In September 2011, George Eustice, Conservative Member of Parliament for Camborne and Redruth, argued that Cornwall's heritage should be administered by a Cornish organisation rather than English Heritage.

On 24 April 2014 the Chief Secretary to the Treasury, Danny Alexander, announced that the Cornish people had been granted minority status under the Council of Europe's framework for the protection of national minorities, the Framework Convention for the Protection of National Minorities.

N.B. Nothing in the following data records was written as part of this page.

(** A request that is answered with the first [wLength] bytes of an object. *)
Lemma control_answer fuel l q c mem size :
  v_uenum (mcu l) = 0 → request_wf q → USB_ControlRequest l = q →
  USB_DeviceState l ≠ DEVICE_STATE_Unattached → USB_DeviceState l ≠ DEVICE_STATE_Suspended →
  arriving (Z.to_nat (wLength q)) true c → 0 < size ≤ Z.of_nat (length mem) →
  (host_wait c + 2 * Z.to_nat size < fuel)%nat →
  ∃ c', (Endpoint_ClearSETUP;; write_control_stream fuel LE mem size;; Endpoint_ClearOUT)
          (at_ctl c l) = Ok tt (at_ctl c' l) ∧
        delivered (take (Z.to_nat (wLength q)) (take (Z.to_nat size) mem)) c'.
Proof.
  intros Hsel Hwf Hq Hs1 Hs2 Hc Hsize Hfuel. destruct (arriving_tick _ _ _ Hc) as (Hc1 & _ & Hw1).
  run_step (ctl_ClearSETUP l Hsel c). set (d := take (Z.to_nat size) mem) in *.
  assert (length d = Z.to_nat size) as Hlen by (unfold d; rewrite length_take_le; lia).
  pose proof (arriving_sending d _ _ Hc1) as Hsend.
  destruct (write_control_stream_spec l Hsel (conj Hs1 Hs2) d (drop (Z.to_nat size) mem)
    (Z.to_nat (wLength q)) fuel _ Hsend) as (c2 & Hrun & Hdel).
  { lia. }
  { rewrite Hq, Z2Nat.id; [done|]. pose proof (wf_length q Hwf). unfold is_u16 in *. lia. }
  { unfold host_wait in *. cbn in *. lia. }
  assert (d ++ drop (Z.to_nat size) mem = mem) as Hmem by apply take_drop.
  rewrite Hmem, Hlen, Z2Nat.id in Hrun by lia. run_step Hrun.
  rewrite ctl_ClearOUT by done. eexists. split; [done|].
  by apply delivered_drop_out, delivered_tick.
Qed.

Lemma GetDescriptor_run fuel l q c d :
  v_uenum (mcu l) = 0 → request_wf q → USB_ControlRequest l = q →
  USB_DeviceState l ≠ DEVICE_STATE_Unattached → USB_DeviceState l ≠ DEVICE_STATE_Suspended →
  arriving (Z.to_nat (wLength q)) true c → serial_request q = false →
  descriptor (wValue q) (wIndex q) = Some d →
  (host_wait c + 2 * length d < fuel)%nat →
  ∃ c', USB_Device_GetDescriptor fuel (at_ctl c l) = Ok tt (at_ctl c' l) ∧
        delivered (take (Z.to_nat (wLength q)) d) c'.
Proof.
  intros Hsel Hwf Hq Hs1 Hs2 Hc Hser Hd Hfuel. unfold USB_Device_GetDescriptor.
  run_step (gets_run USB_ControlRequest (at_ctl c l)).
  change (USB_ControlRequest (at_ctl c l)) with (USB_ControlRequest l). rewrite Hq.
  unfold serial_request in Hser. rewrite Hser. unfold descriptor in Hd.
  pose proof (GetDescriptor_object (wValue q) (wIndex q) (wf_value q Hwf)) as Hobj.
  destruct (CALLBACK_USB_GetDescriptor (wValue q) (wIndex q)) as [[mem|] size]; [|done].
  cbn [fst snd]. destruct (size =? NO_DESCRIPTOR); [done|]. injection Hd as <-.
  destruct Hobj as ([Hpos Hle] & _). rewrite length_take_le in Hfuel by lia.
  by apply (control_answer fuel l q c mem size).
Qed.

(** ** The whole task on a microcontroller *)

Section task.
Context {H : Type} `{!Mcu H} `{!McuSpec H} (fuel : nat).
Context (l : lufa H) (q : USB_Request_Header_t) (idle : nat) (delays : list nat).
Context (Hok : hw_ok (mcu l)) (Hctl : v_ctl (hw (mcu l)) = request_ctl q idle delays).
Context (Hn : 0 ≤ v_uenum (hw (mcu l)) < 16) (Hwf : request_wf q).
Context (Hst : USB_DeviceState l ≠ DEVICE_STATE_Unattached).

(** The state in which the handler of the request starts. *)
Definition start_ctl : ctl := host_tick (header_read (host_tick (request_ctl q idle delays))).
Definition start_view : lufa hwview := set_ControlRequest q (at_zero (view l)).

Lemma start_arriving :
  arriving (Z.to_nat (wLength q)) (has (bmRequestType q) REQDIR_DEVICETOHOST) start_ctl ∧
  is_Some (c_setup start_ctl) ∧ (host_wait start_ctl ≤ idle + sum_list delays + 1)%nat.
Proof.
  destruct (arriving_tick _ _ _ (request_arriving q idle delays Hwf)) as (Har1 & _ & Hw1).
  set (c1 := host_tick (request_ctl q idle delays)) in *.
  assert (arriving (Z.to_nat (wLength q)) (has (bmRequestType q) REQDIR_DEVICETOHOST)
    (header_read c1)) as Har2 by (by destruct Har1; constructor).
  destruct (arriving_tick _ _ _ Har2) as (Har3 & Hset3 & Hw3). unfold start_ctl. fold c1.
  split; [done|]. split; [rewrite Hset3; by eexists|].
  assert (host_wait (request_ctl q idle delays) = idle + sum_list delays + 1)%nat
    by (unfold host_wait; cbn; lia).
  unfold host_wait in Hw3 at 2. cbn in Hw3. unfold host_wait in Hw1 at 1. cbn in Hw1. lia.
Qed.

Lemma task_process l3 :
  USB_Device_ProcessControlRequest fuel
    (at_ctl (host_tick (request_ctl q idle delays)) (at_zero (view l))) = Ok tt l3 →
  ∃ l', USB_USBTask fuel l = Ok tt l' ∧ hw_ok (mcu l') ∧
        view l' = restore (v_uenum (hw (mcu l))) l3.
Proof.
  intros Hrun.
  assert (USB_USBTask fuel (view l) = Ok tt (restore (v_uenum (hw (mcu l))) l3)) as Hview.
  { apply USB_USBTask_request; [done|done| |]; cbn [mcu view set_mcu]; rewrite Hctl, ?tick_setup;
      [by eexists|done]. }
  destruct (sim_Ok _ _ _ _ _ (sim_USB_USBTask fuel) Hok Hview) as (l' & Hl' & Hv & Hok').
  by exists l'.
Qed.

Lemma task_standard l2 l3 :
  is_SetIdle q = false →
  standard_request fuel (bmRequestType q) (of_code (bRequest q)) (at_ctl start_ctl start_view) =
    Ok tt l2 →
  stall_rest l2 = Ok tt l3 →
  ∃ l', USB_USBTask fuel l = Ok tt l' ∧ hw_ok (mcu l') ∧
        view l' = restore (v_uenum (hw (mcu l))) l3.
Proof.
  intros Hidle Hstd Hrest. apply task_process.
  rewrite (process_standard fuel (at_zero (view l)) q _ l2); try done.
  - by rewrite tick_setup.
  - apply arriving_tick. by apply request_arriving.
Qed.
End task.

(** The whole request, with what it leaves alone. *)
Lemma GetDescriptor_task {H} `{!Mcu H} `{!McuSpec H} fuel (l : lufa H) q idle delays d :
  hw_ok (mcu l) →
  v_ctl (hw (mcu l)) = request_ctl q idle delays → 0 ≤ v_uenum (hw (mcu l)) < 16 →
  request_wf q → bRequest q = USB_Control_Request_code REQ_GetDescriptor →
  bmRequestType q = reqtype REQDIR_DEVICETOHOST REQTYPE_STANDARD REQREC_DEVICE ∨
  bmRequestType q = reqtype REQDIR_DEVICETOHOST REQTYPE_STANDARD REQREC_INTERFACE →
  serial_request q = false → descriptor (wValue q) (wIndex q) = Some d →
  USB_DeviceState l ≠ DEVICE_STATE_Unattached → USB_DeviceState l ≠ DEVICE_STATE_Suspended →
  (idle + sum_list delays + 2 * length d + 1 < fuel)%nat →
  ∃ l', USB_USBTask fuel l = Ok tt l' ∧ hw_ok (mcu l') ∧
        delivered (take (Z.to_nat (wLength q)) d) (v_ctl (hw (mcu l'))) ∧
        v_uenum (hw (mcu l')) = v_uenum (hw (mcu l)) ∧
        USB_DeviceState l' = USB_DeviceState l ∧ kept (view l) (view l').
Proof.
  intros Hok Hctl Hn Hwf Hreq Htype Hser Hd Hs1 Hs2 Hfuel.
  assert (has (bmRequestType q) REQDIR_DEVICETOHOST = true) as Hdir
    by (by destruct Htype as [-> | ->]).
  destruct (start_arriving q idle delays Hwf) as (Har & _ & Hw). rewrite Hdir in Har.
  destruct (GetDescriptor_run fuel (start_view l q) q (start_ctl q idle delays) d)
    as (c' & Hrun & Hdel); try done; [lia|].
  destruct (task_standard fuel l q idle delays Hok Hctl Hn Hwf Hs1 (at_ctl c' (start_view l q))
    (at_ctl (host_tick c') (start_view l q))) as (l' & Hl' & Hok' & Hv).
  { unfold is_SetIdle. by rewrite Hreq. }
  { rewrite Hreq, <- Hrun. cbn [standard_request of_code]. by destruct Htype as [-> | ->]. }
  { apply stall_rest_answered; [done|]. rewrite tick_setup. apply Hdel. }
  exists l'. split; [done|]. split; [done|].
  apply (f_equal mcu) in Hv as Hm. apply (f_equal USB_DeviceState) in Hv as Hst. cbn in Hm, Hst.
  rewrite Hm. cbn. split; [by apply delivered_tick|]. split; [done|]. split; [done|].
  rewrite Hv. by split.
Qed.

(** C11: A GET_DESCRIPTOR request delivers the descriptor: on a microcontroller
    that behaves as documented, whatever the delays of the host, the task
    returns and the host has received exactly the first [wLength] bytes of the
    descriptor that the request names, in packets of at most 32 bytes, and the
    selected endpoint and the state of the device are as before. *)
Theorem GetDescriptor_delivers {H} `{!Mcu H} `{!McuSpec H} fuel (l : lufa H) q idle delays d :
  hw_ok (mcu l) →
  v_ctl (hw (mcu l)) = request_ctl q idle delays → 0 ≤ v_uenum (hw (mcu l)) < 16 →
  request_wf q → bRequest q = USB_Control_Request_code REQ_GetDescriptor →
  bmRequestType q = reqtype REQDIR_DEVICETOHOST REQTYPE_STANDARD REQREC_DEVICE ∨
  bmRequestType q = reqtype REQDIR_DEVICETOHOST REQTYPE_STANDARD REQREC_INTERFACE →
  serial_request q = false → descriptor (wValue q) (wIndex q) = Some d →
  USB_DeviceState l ≠ DEVICE_STATE_Unattached → USB_DeviceState l ≠ DEVICE_STATE_Suspended →
  (idle + sum_list delays + 2 * length d + 1 < fuel)%nat →
  ∃ l', USB_USBTask fuel l = Ok tt l' ∧ hw_ok (mcu l') ∧
        delivered (take (Z.to_nat (wLength q)) d) (v_ctl (hw (mcu l'))) ∧
        v_uenum (hw (mcu l')) = v_uenum (hw (mcu l)) ∧
        USB_DeviceState l' = USB_DeviceState l.
Proof.
  intros. destruct (GetDescriptor_task fuel l q idle delays d) as (l' & ? & ? & ? & ? & ? & _); try done.
  by exists l'.
Qed.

On 5 March 2025, the then-UK Prime Minister, Keir Starmer, was asked by Cornish MP Perran Moon to confirm the government's commitment to national minority status for Cornwall. Starmer replied "We do recognise Cornish national minority status, not just the proud language, the history and the culture of Cornwall, but its bright future".

==Constitutional status==

===The official position on the Duchy of Cornwall===

The Duchy of Cornwall is a private estate that funds the public, charitable and private activities of The Prince of Wales and his family. The Duchy itself consists of around 54,424 hectares (134,485 acres) of land in 23 counties, mostly in the South West of England. The current Duke of Cornwall is William, Prince of Wales.

The Duchy estate was created in 1337 by Edward III, King of England, for his son and heir, Prince Edward; its primary function was to provide him and future Princes of Wales with an income from its assets. A charter ruled that each future Duke of Cornwall would be the eldest surviving son of the monarch and thus also the male heir to the throne.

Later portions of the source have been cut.